[Data excerpts]
----------

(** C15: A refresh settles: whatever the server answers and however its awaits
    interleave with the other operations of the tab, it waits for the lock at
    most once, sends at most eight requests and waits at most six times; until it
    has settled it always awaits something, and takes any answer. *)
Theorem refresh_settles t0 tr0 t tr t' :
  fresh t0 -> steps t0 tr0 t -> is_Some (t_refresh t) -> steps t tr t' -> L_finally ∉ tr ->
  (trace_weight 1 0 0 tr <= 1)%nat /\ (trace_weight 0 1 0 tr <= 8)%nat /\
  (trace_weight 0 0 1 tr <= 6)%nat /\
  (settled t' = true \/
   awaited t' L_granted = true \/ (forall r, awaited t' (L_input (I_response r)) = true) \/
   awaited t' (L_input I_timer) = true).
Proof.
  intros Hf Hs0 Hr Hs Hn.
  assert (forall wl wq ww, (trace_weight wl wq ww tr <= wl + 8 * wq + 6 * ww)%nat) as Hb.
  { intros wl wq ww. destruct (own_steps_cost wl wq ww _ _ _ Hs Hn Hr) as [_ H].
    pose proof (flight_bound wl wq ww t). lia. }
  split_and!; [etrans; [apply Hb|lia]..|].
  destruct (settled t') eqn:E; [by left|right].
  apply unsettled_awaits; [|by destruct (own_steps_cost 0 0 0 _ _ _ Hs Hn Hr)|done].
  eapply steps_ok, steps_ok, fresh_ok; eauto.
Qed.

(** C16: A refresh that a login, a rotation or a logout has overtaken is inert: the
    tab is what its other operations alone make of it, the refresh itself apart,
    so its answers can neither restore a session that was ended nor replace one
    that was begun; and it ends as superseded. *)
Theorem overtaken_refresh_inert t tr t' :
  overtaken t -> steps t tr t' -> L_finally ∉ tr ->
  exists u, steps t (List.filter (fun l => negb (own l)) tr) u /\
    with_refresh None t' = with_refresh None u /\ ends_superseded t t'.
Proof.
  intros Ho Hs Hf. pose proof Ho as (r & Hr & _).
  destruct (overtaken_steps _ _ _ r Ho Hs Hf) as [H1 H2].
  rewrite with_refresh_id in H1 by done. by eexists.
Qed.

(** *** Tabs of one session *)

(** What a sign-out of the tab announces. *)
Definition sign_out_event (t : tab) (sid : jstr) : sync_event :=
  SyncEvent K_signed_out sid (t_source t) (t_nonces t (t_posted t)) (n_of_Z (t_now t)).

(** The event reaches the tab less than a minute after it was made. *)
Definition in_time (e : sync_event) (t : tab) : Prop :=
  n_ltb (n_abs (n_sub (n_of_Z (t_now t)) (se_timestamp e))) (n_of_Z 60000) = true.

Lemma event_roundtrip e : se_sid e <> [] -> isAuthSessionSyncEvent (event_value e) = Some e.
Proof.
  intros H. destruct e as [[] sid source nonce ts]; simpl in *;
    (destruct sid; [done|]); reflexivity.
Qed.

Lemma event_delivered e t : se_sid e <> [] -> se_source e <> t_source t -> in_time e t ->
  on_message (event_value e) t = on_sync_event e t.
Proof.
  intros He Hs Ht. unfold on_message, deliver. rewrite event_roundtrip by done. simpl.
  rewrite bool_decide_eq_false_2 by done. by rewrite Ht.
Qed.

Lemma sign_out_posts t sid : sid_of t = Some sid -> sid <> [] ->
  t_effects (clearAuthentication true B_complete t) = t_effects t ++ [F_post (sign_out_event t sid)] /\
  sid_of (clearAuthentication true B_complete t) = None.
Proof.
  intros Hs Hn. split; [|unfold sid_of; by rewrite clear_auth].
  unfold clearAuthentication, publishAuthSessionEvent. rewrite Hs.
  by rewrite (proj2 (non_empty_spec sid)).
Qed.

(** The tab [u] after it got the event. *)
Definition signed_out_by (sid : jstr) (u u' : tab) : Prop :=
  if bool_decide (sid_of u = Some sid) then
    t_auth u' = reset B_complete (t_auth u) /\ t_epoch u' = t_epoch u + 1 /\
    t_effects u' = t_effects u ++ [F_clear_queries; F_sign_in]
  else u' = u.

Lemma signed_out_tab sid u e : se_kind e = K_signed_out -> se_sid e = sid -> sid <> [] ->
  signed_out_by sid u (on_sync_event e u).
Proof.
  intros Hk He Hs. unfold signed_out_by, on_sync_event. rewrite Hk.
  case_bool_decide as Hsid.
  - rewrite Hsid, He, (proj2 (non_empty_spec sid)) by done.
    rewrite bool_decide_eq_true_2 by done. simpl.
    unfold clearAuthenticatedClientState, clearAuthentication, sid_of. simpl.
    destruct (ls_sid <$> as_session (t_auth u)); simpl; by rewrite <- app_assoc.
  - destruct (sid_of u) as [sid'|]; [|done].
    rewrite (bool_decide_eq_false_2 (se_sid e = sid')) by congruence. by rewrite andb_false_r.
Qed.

----------

- INSTRUCTIONS FOR THE TASK -
For this task, write out exactly the lines of the entries above, starting at the line with "split_and!; [etrans; [apply Hb|lia]..|]." and ending at the line with "so its answers", both included, and no others.

- SOLUTION FOR THIS PROBLEM -
  split_and!; [etrans; [apply Hb|lia]..|].
  destruct (settled t') eqn:E; [by left|right].
  apply unsettled_awaits; [|by destruct (own_steps_cost 0 0 0 _ _ _ Hs Hn Hr)|done].
  eapply steps_ok, steps_ok, fresh_ok; eauto.
Qed.

(** C16: A refresh that a login, a rotation or a logout has overtaken is inert: the
    tab is what its other operations alone make of it, the refresh itself apart,
    so its answers can neither restore a session that was ended nor replace one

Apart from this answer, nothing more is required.